Você recebeu um aviso de que o plano de saúde da sua empresa vai ser cancelado — e está no meio de um tratamento? Ou pior: é um paciente oncológico que depende do plano para continuar a quimioterapia? Saiba que existem situações em que a Justiça considera esse cancelamento completamente abusivo.
Quando o cancelamento é ilegal ou abusivo?
- Paciente em tratamento contínuo: A operadora não pode cancelar o plano de quem está em tratamento ativo — especialmente em casos de câncer, doenças crônicas ou pós-cirurgia — sem garantir a continuidade do atendimento.
- Prazo de aviso insuficiente: O cancelamento de planos coletivos exige prazo mínimo de 60 dias de comunicação prévia. Prazo menor é nulo.
- Motivo econômico disfarce: Muitas operadoras cancelam planos com muitos sinistros usando pretextos formais.
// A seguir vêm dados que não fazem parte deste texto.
(** C2, counterexample.  A report whose JSON holds the Luhn-valid 16-digit
    run ["2011000000000003"] is posted and [send_report] returns [True]:
    runs starting with ["201"] or ["202"] are not checked.  (The report
    holds no float and its timestamp no ['T'], so [float_repr] and
    [iso_to_date] are never called.) *)
Lemma send_report_luhn_run_counterexample :
  let report := sample_client_report (py "ref 2011000000000003") in
  In (py "2011000000000003")
     (findall sample_db (u_lower sample_db (Json.dumps (fun _ => []) false report)) Client.pan_re) /\
  Client.run_luhn_ok (py "2011000000000003") = true /\
  exists posted,
    Client.send_report sample_db (fun _ => []) (fun _ => None) sample_client_config
      accepting_server report = (posted, true) /\ posted <> [].
Proof.
  intros report. split; [|split].
  - vm_compute. left. reflexivity.
  - reflexivity.
  - eexists. split.
    + vm_compute. reflexivity.
    + discriminate.
Qed.

(** C2 (amended).  If [re.findall(r'\b[0-9]{13,19}\b')] on the lower-cased
    [json.dumps(report)] finds a run of length at least 13 that starts with
    neither ["202"] nor ["201"] and passes the Luhn check, [send_report]
    posts nothing and returns [False] (no exception escapes it). *)
Theorem send_report_refuses_flagged_run : forall db float_repr iso_to_date cc server report pan,
  In pan (findall db (u_lower db (Json.dumps float_repr false report)) Client.pan_re) ->
  Client.flagged_run pan = true ->
  Client.send_report db float_repr iso_to_date cc server report = ([], false).
Proof.
  intros db fr iso cc server report pan Hin Hflag.
  assert (Hs : Client.contains_sensitive_data db fr report = true).
  { apply existsb_exists. exists pan. auto. }
  unfold Client.send_report.
  destruct (rbind _ _); [|reflexivity].
  destruct (Client.validate_report db fr report) as [[|]|e] eqn:V; try reflexivity.
  apply validate_report_sensitive in V. congruence.
Qed.

Lemma send_report_refuses_flagged_run_witness :
  Client.send_report sample_db (fun _ => []) (fun _ => None) sample_client_config accepting_server
    (sample_client_report (py "card 4111111111111111")) = ([], false).
Proof.
  apply (send_report_refuses_flagged_run _ _ _ _ _ _ (py "4111111111111111")).
  - vm_compute. left. reflexivity.
  - vm_compute. reflexivity.
Defined.

(* ------------------------------------------------------------------ *)
(** ** The Luhn check *)

(** [luhn_check] looks only at the characters for which [isdigit()] holds. *)
Lemma luhn_check_filter : forall db s,
  Detection.luhn_check db (filter (u_isdigit db) s) = Detection.luhn_check db s.
Proof.
  intros db s. unfold Detection.luhn_check.
  assert (E : forall l, filter (u_isdigit db) (filter (u_isdigit db) l) = filter (u_isdigit db) l).
  { induction l as [|c l IH]; simpl; [reflexivity|].
    destruct (u_isdigit db c) eqn:Ec; simpl; [rewrite Ec, IH|]; auto. }
  rewrite E. reflexivity.
Qed.

(** C4.  On the one-character string ["²"] (U+00B2), [luhn_check] raises
    [ValueError] instead of returning [False]: ['²'.isdigit()] is true, so
    the character is kept, and [int('²')] raises. *)
Theorem luhn_check_superscript_raises :
  Detection.luhn_check sample_db [178%N] = Raise ValueError.
Proof. reflexivity. Qed.

(* ------------------------------------------------------------------ *)
(** ** [scan_directories] *)

Section ScanDirs.
Import Scanner.
Variable A : Type.
Variables (walk : pystr -> list pystr) (scan_file : pystr -> list A)
          (stop_pass1 stop_loop stop_resubmit : nat -> bool) (pick : nat -> nat).

Lemma count_root_counting : forall mx paths af evs af' evs' b,
  Forall (fun e => is_counting e = true) evs ->
  count_root stop_pass1 mx paths af evs = (af', evs', b) ->
  Forall (fun e => is_counting e = true) evs'.
Proof.
  intros mx paths. induction paths as [|p rest IH]; intros af evs af' evs' b Hf H;
    cbn [count_root] in H.
  - injection H as _ <- _. exact Hf.
  - set (n := length (af ++ [p])) in H.
    set (evs2 := if n mod 1000 =? 0 then evs ++ [EvCounting n] else evs) in H.
    assert (Hf' : Forall (fun e => is_counting e = true) evs2).
    { unfold evs2. destruct (n mod 1000 =? 0); [|exact Hf].
      apply Forall_app. split; [exact Hf|repeat constructor]. }
    destruct (stop_pass1 n); [injection H as _ <- _; exact Hf'|].
    destruct (reached_max mx n); [injection H as _ <- _; exact Hf'|].
    exact (IH _ _ _ _ _ Hf' H).
Qed.

Lemma count_roots_counting : forall mx dirs af evs af' evs' b,
  Forall (fun e => is_counting e = true) evs ->
  count_roots walk stop_pass1 mx dirs af evs = (af', evs', b) ->
  Forall (fun e => is_counting e = true) evs'.
Proof.
  intros mx dirs. induction dirs as [|d rest IH]; intros af evs af' evs' b Hf H; simpl in H.
  - injection H as _ <- _. exact Hf.
  - destruct (count_root stop_pass1 mx (walk d) af evs) as [[af1 evs1] st] eqn:E.
    pose proof (count_root_counting _ _ _ _ _ _ _ Hf E) as Hf1.
    destruct st; [injection H as _ <- _; exact Hf1|].
    exact (IH _ _ _ _ _ Hf1 H).
Qed.

(** C6 (amended).  If [stop_requested] is already true at the first check
    of pass 2 (it stays true once set), [scan_directories] returns no match,
    and either no completion event was sent (a stop seen during pass 1, or
    no file found: every event is a counting event), or the last event is
    the completion event with [files_scanned = 0] and [matches_found = 0]
    (which the code marks [completed: True]; no event has a stopped
    status). *)
Theorem scan_stopped_before_pass2 : forall cfg dirs,
  0 < Detection.concurrency cfg ->
  stop_loop 0 = true ->
  exists evs,
    scan_directories A walk scan_file stop_pass1 stop_loop stop_resubmit pick cfg dirs
      = Ok ([], evs) /\
    (Forall (fun e => is_counting e = true) evs \/
     exists total, 0 < total /\ last evs (EvCounting 0) = EvComplete 0 total 0).
Proof.
  intros cfg dirs Hc Hstop. unfold scan_directories.
  destruct (count_roots walk stop_pass1 (Detection.max_files_per_scan cfg) dirs [] [EvCounting 0])
    as [[af evs1] st] eqn:E.
  assert (Hcount : Forall (fun e => is_counting e = true) evs1).
  { refine (count_roots_counting _ _ _ _ _ _ _ _ E). repeat constructor. }
  destruct st; [exists evs1; split; [reflexivity|left; exact Hcount]|].
  destruct (Nat.eqb_spec (length af) 0) as [Hz|Hnz];
    [exists evs1; split; [reflexivity|left; exact Hcount]|].
  destruct (Nat.eqb_spec (Detection.concurrency cfg) 0) as [Hc0|_]; [lia|].
  destruct (firstn (Nat.min (Detection.concurrency cfg * 2) (length af)) af) as [|f0 fs] eqn:F.
  - apply (f_equal (@length pystr)) in F. rewrite length_firstn in F. simpl in F. lia.
  - simpl. rewrite Hstop.
    eexists. split; [reflexivity|]. right. exists (length af). split; [lia|].
    rewrite last_last. reflexivity.
Qed.

End ScanDirs.

(** C6, counterexample.  With one root holding one file: a stop seen in
    pass 1 gives no completion event at all (the last event is the initial
    counting event); a stop set after pass 1 gives a last event
    [EvComplete 0 1 0], marked [completed: True], with no stopped status. *)
Lemma scan_stopped_counterexample :
  Scanner.scan_directories unit one_file_walk (fun _ => [tt]) (fun _ => true) (fun _ => true)
    (fun _ => true) (fun _ => 0) Detection.default_config [py "/home"]
    = Ok ([], [Scanner.EvCounting 0]) /\
  Scanner.scan_directories unit one_file_walk (fun _ => [tt]) (fun _ => false) (fun _ => true)
    (fun _ => true) (fun _ => 0) Detection.default_config [py "/home"]
    = Ok ([], [Scanner.EvCounting 0; Scanner.EvScanning 0 1 0; Scanner.EvComplete 0 1 0]).
Proof. split; vm_compute; reflexivity. Qed.

Lemma scan_stopped_before_pass2_witness : exists evs,
  Scanner.scan_directories unit one_file_walk (fun _ => [tt]) (fun _ => false) (fun _ => true)
    (fun _ => true) (fun _ => 0) Detection.default_config [py "/home"] = Ok ([], evs) /\
  (Forall (fun e => Scanner.is_counting e = true) evs \/
   exists total, 0 < total /\ last evs (Scanner.EvCounting 0) = Scanner.EvComplete 0 total 0).
Proof.
  apply (scan_stopped_before_pass2 unit one_file_walk (fun _ => [tt]) (fun _ => false)
           (fun _ => true) (fun _ => true) (fun _ => 0)).
  - simpl. lia.
  - reflexivity.
Defined.

(** C9.  With [max_files_per_scan = 1] and two roots holding one file each,
    pass 1 collects two paths and both are scanned: the [break] on the cap
    leaves only the loop over the current root. *)
Theorem max_files_exceeded :
  Scanner.pass1_files one_file_walk (fun _ => false) max_one_config [py "/a"; py "/b"]
    = [py "/a/card.txt"; py "/b/card.txt"] /\
  Scanner.scan_directories unit one_file_walk (fun _ => [tt]) (fun _ => false) (fun _ => false)
    (fun _ => false) (fun _ => 0) max_one_config [py "/a"; py "/b"]
    = Ok ([tt; tt], [Scanner.EvCounting 0; Scanner.EvScanning 0 2 0; Scanner.EvScanning 1 2 1;
                     Scanner.EvScanning 2 2 2; Scanner.EvComplete 2 2 2]).
Proof. split; vm_compute; reflexivity. Qed.

(* ================================================================== *)
(** * Further properties of the code *)

(* ------------------------------------------------------------------ *)
(** ** Static facts about the card patterns *)

Section PatternFacts.
Variable db : unicode_db.

Lemma lang_lengths : forall s r i j,
  lang db s r i j -> star_free r = true -> In (j - i) (match_lengths r).
Proof.
  intros s r i j H. induction H; cbn [match_lengths star_free In]; intros Hsf.
  - left. lia.
  - apply andb_prop in Hsf as [H1 H2].
    pose proof (lang_le _ _ _ _ _ H). pose proof (lang_le _ _ _ _ _ H0).
    apply in_flat_map. exists (j - i). split; [auto|].
    apply in_map_iff. exists (k - j). split; [lia|auto].
  - apply andb_prop in Hsf as [H1 H2]. apply in_or_app. auto.
  - apply andb_prop in Hsf as [H1 H2]. apply in_or_app. auto.
  - discriminate.
  - discriminate.
  - left. lia.
  - left. lia.
Qed.

Lemma lang_tail_wordb : forall s r i j,
  lang db s r i j -> tail_wordb r = true -> at_boundary db s j = true.
Proof.
  intros s r i j H. induction H; cbn [tail_wordb]; intros Ht; try discriminate; auto.
  - apply andb_prop in Ht as [H1 H2]. auto.
  - apply andb_prop in Ht as [H1 H2]. auto.
Qed.


Lemma compiled_patterns_star_free : forall ct r,
  In (ct, r) (Detection.compiled_patterns db) -> star_free r = true.
Proof. intros ct r H. repeat (destruct H as [H|H]; [injection H as <- <-; reflexivity|]). destruct H. Qed.

Lemma compiled_patterns_lengths : forall ct r n,
  In (ct, r) (Detection.compiled_patterns db) -> In n (match_lengths r) -> In n (card_lengths ct).
Proof.
  intros ct r n H Hn.
  repeat (destruct H as [H|H]; [injection H as <- <-; vm_compute in Hn; simpl; intuition|]).
  destruct H.
Qed.



End PatternFacts.

(* ------------------------------------------------------------------ *)
(** ** [PANDetector.detect_card_type] *)

(** Inside a string of word characters, [\\b] only holds at its ends. *)
Lemma wordb_inside_words : forall db (d : pystr) e,
  (forall c, In c d -> u_isword db c = true) ->
  0 < e -> e <= length d -> at_boundary db d e = true -> e = length d.
Proof.
  intros db d e Hw He Hle Hb.
  destruct (Nat.eq_dec e (length d)) as [|Hne]; [assumption|exfalso].
  unfold at_boundary, is_word_at in Hb. destruct e as [|e']; [lia|].
  destruct (nth_error d e') as [c1|] eqn:E1;
    [|apply nth_error_None in E1; lia].
  destruct (nth_error d (S e')) as [c2|] eqn:E2;
    [|apply nth_error_None in E2; lia].
  rewrite (Hw c1 (nth_error_In _ _ E1)), (Hw c2 (nth_error_In _ _ E2)) in Hb.
  discriminate.
Qed.

Lemma match_at_lang : forall db s r i e,
  match_at db s r i = Some e -> lang db s r i e.
Proof.
  intros db s r i e H. unfold match_at in H. apply bt_sound in H as [j [Hj Hk]].
  injection Hk as <-. exact Hj.
Qed.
A Justiça tem reconhecido isso como abuso.
- Direito à manutenção individual: Em alguns casos, o beneficiário tem direito de continuar com o plano individualmente, especialmente após demissão ou longos anos de contribuição.

Se você está internado ou em tratamento e o plano foi cancelado, isso pode ser enquadrado como negação de cobertura de emergência — um dos casos com maior chance de liminar imediata na Justiça.